_THE PROBLEM_
Nothing in the entries should be altered. Write them out in full.

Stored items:
━━━━━━━━━━
Definition normalize_columns (columns : list string) : list string :=
  map normalize_column columns.

(** ** The default date range (lines 54-55) *)

(** [series.min()] and [series.max()] of a datetime column: NaT cells are
    skipped, and the result is NaT when no cell is left. *)
Definition ts_min (col : list (option Timestamp)) : option Timestamp :=
  fold_right
    (fun v acc =>
       match v, acc with
       | Some x, Some y => Some (Z.min x y)
       | Some x, None => Some x
       | None, _ => acc
       end) None col.

Definition ts_max (col : list (option Timestamp)) : option Timestamp :=
  fold_right
    (fun v acc =>
       match v, acc with
       | Some x, Some y => Some (Z.max x y)
       | Some x, None => Some x
       | None, _ => acc
       end) None col.

Definition min_date (df : DataFrame) : option Timestamp :=
  ts_min (map date_reported df).
Definition max_date (df : DataFrame) : option Timestamp :=
  ts_max (map date_reported df).

(** [Timestamp.date()]: the calendar date, the time of day dropped. *)
Definition date_of (t : Timestamp) : Date :=
  let '(y, m, d) := civil_from_days (ts_day t) in
  {| d_year := y; d_month := m; d_day := d |}.

(** The value the date-range widget starts with, as a pair of dates.  A
    column without any date is left out: [None]. *)
Definition default_date_range (df : DataFrame) : option (Date * Date) :=
  match min_date df, max_date df with
  | Some lo, Some hi => Some (date_of lo, date_of hi)
  | _, _ => None
  end.

(** The sidebar as the page first shows it: full date range, every station
    and crime type selected, no search text, no button pressed. *)
Definition default_sidebar (df : DataFrame) : option Sidebar :=
  match default_date_range df with
  | Some range =>
      Some {| date_range := range;
              selected_stations := stations df;
              selected_crimes := crime_types df;
              search_fir := EmptyString;
              show_due := false;
              show_unarrested := false |}
  | None => None
  end.

(** * Further notions *)

(** Every character of [s] satisfies [p]. *)
Fixpoint all_chars (p : ascii -> bool) (s : string) : bool :=
  match s with
  | EmptyString => true
  | String c s' => p c && all_chars p s'
  end.

Definition is_upper (c : ascii) : bool :=
  let n := N_of_ascii c in ((65 <=? n) && (n <=? 90))%N.

Definition is_comma (c : ascii) : bool := Ascii.eqb c ","%char.

(** Plain ASCII text, on which byte strings and Python strings agree. *)
Definition is_ascii (c : ascii) : bool := (N_of_ascii c <? 128)%N.

Definition ascii_text (s : string) : Prop := all_chars is_ascii s = true.

(** Every FIR number of the frame is plain ASCII text. *)
Definition ascii_firs (df : DataFrame) : Prop :=
  forall r fir, In r df -> fir_number r = Some fir -> ascii_text fir.

(** Number of commas of a string. *)
Fixpoint count_commas (s : string) : nat :=
  match s with
  | EmptyString => 0%nat
  | String c s' => ((if is_comma c then 1 else 0) + count_commas s')%nat
  end.

(** Midnight at the start of the day of [t]. *)
Definition floor_day (t : Timestamp) : Timestamp := ts_day t * NS_PER_DAY.

(** Sum of the counts of a count table. *)
Definition table_total (tbl : gmap string nat) : nat :=
  map_fold (fun _ n acc => (n + acc)%nat) 0%nat tbl.

(** Sum of the counts of a grouped table. *)
Definition group_total (tbl : list (GroupKey * nat)) : nat :=
  fold_right (fun kn acc => (snd kn + acc)%nat) 0%nat tbl.

Definition key_eqb (a b : GroupKey) : bool :=
  String.eqb (fst a) (fst b) && String.eqb (snd a) (snd b).

(** Number of rows of the frame that fall into group [k]. *)
Definition rows_in_group (k : GroupKey) (fdf : DataFrame) : nat :=
  List.length
    (List.filter
       (fun r => match trend_key r with
                 | Some k' => key_eqb k' k
                 | None => false
                 end) fdf).

(** The row gets a marker: its location reads as two numbers, neither of
    them NaN. *)
Definition has_marker (F : Type) (py_float : string -> option F)
    (isnan : F -> bool) (r : CrimeRecord) : bool :=
  match location r with
  | Some s =>
      match parse_location F py_float s with
      | Some (lat, lon) => negb (isnan lat || isnan lon)
      | None => false
      end
  | None => false
  end.

(** The crime types that have a colour of their own. *)
Definition legend_crimes : list string :=
  ["Theft"; "Murder"; "Assault"; "Drugs"; "Cybercrime"; "Other"]%string.

(** The flag test shared by the two button views. *)
Definition not_yes (flag : option string) : bool :=
  ne_str (str_lower (astype_str flag)) "yes".

(** [sb2] accepts nothing that [sb1] refuses. *)
Definition narrower (sb2 sb1 : Sidebar) : Prop :=
  pd_to_datetime (fst (date_range sb1)) <= pd_to_datetime (fst (date_range sb2)) /\
  pd_to_datetime (snd (date_range sb2)) <= pd_to_datetime (snd (date_range sb1)) /\
  incl (selected_stations sb2) (selected_stations sb1) /\
  incl (selected_crimes sb2) (selected_crimes sb1).

(** Character-wise image of a string. *)
Fixpoint smap (g : ascii -> ascii) (s : string) : string :=
  match s with
  | EmptyString => EmptyString
  | String c s' => String (g c) (smap g s')
  end.

Definition repl_char (c : ascii) : ascii :=
  if Ascii.eqb c " "%char then "_"%char else c.

(** The string is empty or starts with a character that is not white
    space. *)
Definition head_ok (s : string) : bool :=
  match s with
  | EmptyString => true
  | String c _ => negb (is_space c)
  end.

(** Sum of the counts that a grouped table holds for key [k]. *)
Definition tbl_count (k : GroupKey) (tbl : list (GroupKey * nat)) : nat :=
  fold_right
    (fun kn acc => if key_eqb (fst kn) k then (snd kn + acc)%nat else acc)
    0%nat tbl.

(** The colours of the colour table. *)
Definition legend_colors : list string :=
  ["red"; "black"; "orange"; "green"; "blue"; "purple"]%string.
━━━━━━━━━━
_RESPONSE BELOW_
Definition normalize_columns (columns : list string) : list string :=
  map normalize_column columns.

(** ** The default date range (lines 54-55) *)

(** [series.min()] and [series.max()] of a datetime column: NaT cells are
    skipped, and the result is NaT when no cell is left. *)
Definition ts_min (col : list (option Timestamp)) : option Timestamp :=
  fold_right
    (fun v acc =>
       match v, acc with
       | Some x, Some y => Some (Z.min x y)
       | Some x, None => Some x
       | None, _ => acc
       end) None col.

Definition ts_max (col : list (option Timestamp)) : option Timestamp :=
  fold_right
    (fun v acc =>
       match v, acc with
       | Some x, Some y => Some (Z.max x y)
       | Some x, None => Some x
       | None, _ => acc
       end) None col.

Definition min_date (df : DataFrame) : option Timestamp :=
  ts_min (map date_reported df).
Definition max_date (df : DataFrame) : option Timestamp :=
  ts_max (map date_reported df).

(** [Timestamp.date()]: the calendar date, the time of day dropped. *)
Definition date_of (t : Timestamp) : Date :=
  let '(y, m, d) := civil_from_days (ts_day t) in
  {| d_year := y; d_month := m; d_day := d |}.

(** The value the date-range widget starts with, as a pair of dates.  A
    column without any date is left out: [None]. *)
Definition default_date_range (df : DataFrame) : option (Date * Date) :=
  match min_date df, max_date df with
  | Some lo, Some hi => Some (date_of lo, date_of hi)
  | _, _ => None
  end.

(** The sidebar as the page first shows it: full date range, every station
    and crime type selected, no search text, no button pressed. *)
Definition default_sidebar (df : DataFrame) : option Sidebar :=
  match default_date_range df with
  | Some range =>
      Some {| date_range := range;
              selected_stations := stations df;
              selected_crimes := crime_types df;
              search_fir := EmptyString;
              show_due := false;
              show_unarrested := false |}
  | None => None
  end.

(** * Further notions *)

(** Every character of [s] satisfies [p]. *)
Fixpoint all_chars (p : ascii -> bool) (s : string) : bool :=
  match s with
  | EmptyString => true
  | String c s' => p c && all_chars p s'
  end.

Definition is_upper (c : ascii) : bool :=
  let n := N_of_ascii c in ((65 <=? n) && (n <=? 90))%N.

Definition is_comma (c : ascii) : bool := Ascii.eqb c ","%char.

(** Plain ASCII text, on which byte strings and Python strings agree. *)
Definition is_ascii (c : ascii) : bool := (N_of_ascii c <? 128)%N.

Definition ascii_text (s : string) : Prop := all_chars is_ascii s = true.

(** Every FIR number of the frame is plain ASCII text. *)
Definition ascii_firs (df : DataFrame) : Prop :=
  forall r fir, In r df -> fir_number r = Some fir -> ascii_text fir.

(** Number of commas of a string. *)
Fixpoint count_commas (s : string) : nat :=
  match s with
  | EmptyString => 0%nat
  | String c s' => ((if is_comma c then 1 else 0) + count_commas s')%nat
  end.

(** Midnight at the start of the day of [t]. *)
Definition floor_day (t : Timestamp) : Timestamp := ts_day t * NS_PER_DAY.

(** Sum of the counts of a count table. *)
Definition table_total (tbl : gmap string nat) : nat :=
  map_fold (fun _ n acc => (n + acc)%nat) 0%nat tbl.

(** Sum of the counts of a grouped table. *)
Definition group_total (tbl : list (GroupKey * nat)) : nat :=
  fold_right (fun kn acc => (snd kn + acc)%nat) 0%nat tbl.

Definition key_eqb (a b : GroupKey) : bool :=
  String.eqb (fst a) (fst b) && String.eqb (snd a) (snd b).

(** Number of rows of the frame that fall into group [k]. *)
Definition rows_in_group (k : GroupKey) (fdf : DataFrame) : nat :=
  List.length
    (List.filter
       (fun r => match trend_key r with
                 | Some k' => key_eqb k' k
                 | None => false
                 end) fdf).

(** The row gets a marker: its location reads as two numbers, neither of
    them NaN. *)
Definition has_marker (F : Type) (py_float : string -> option F)
    (isnan : F -> bool) (r : CrimeRecord) : bool :=
  match location r with
  | Some s =>
      match parse_location F py_float s with
      | Some (lat, lon) => negb (isnan lat || isnan lon)
      | None => false
      end
  | None => false
  end.

(** The crime types that have a colour of their own. *)
Definition legend_crimes : list string :=
  ["Theft"; "Murder"; "Assault"; "Drugs"; "Cybercrime"; "Other"]%string.

(** The flag test shared by the two button views. *)
Definition not_yes (flag : option string) : bool :=
  ne_str (str_lower (astype_str flag)) "yes".

(** [sb2] accepts nothing that [sb1] refuses. *)
Definition narrower (sb2 sb1 : Sidebar) : Prop :=
  pd_to_datetime (fst (date_range sb1)) <= pd_to_datetime (fst (date_range sb2)) /\
  pd_to_datetime (snd (date_range sb2)) <= pd_to_datetime (snd (date_range sb1)) /\
  incl (selected_stations sb2) (selected_stations sb1) /\
  incl (selected_crimes sb2) (selected_crimes sb1).

(** Character-wise image of a string. *)
Fixpoint smap (g : ascii -> ascii) (s : string) : string :=
  match s with
  | EmptyString => EmptyString
  | String c s' => String (g c) (smap g s')
  end.

Definition repl_char (c : ascii) : ascii :=
  if Ascii.eqb c " "%char then "_"%char else c.

(** The string is empty or starts with a character that is not white
    space. *)
Definition head_ok (s : string) : bool :=
  match s with
  | EmptyString => true
  | String c _ => negb (is_space c)
  end.

(** Sum of the counts that a grouped table holds for key [k]. *)
Definition tbl_count (k : GroupKey) (tbl : list (GroupKey * nat)) : nat :=
  fold_right
    (fun kn acc => if key_eqb (fst kn) k then (snd kn + acc)%nat else acc)
    0%nat tbl.

(** The colours of the colour table. *)
Definition legend_colors : list string :=
  ["red"; "black"; "orange"; "green"; "blue"; "purple"]%string.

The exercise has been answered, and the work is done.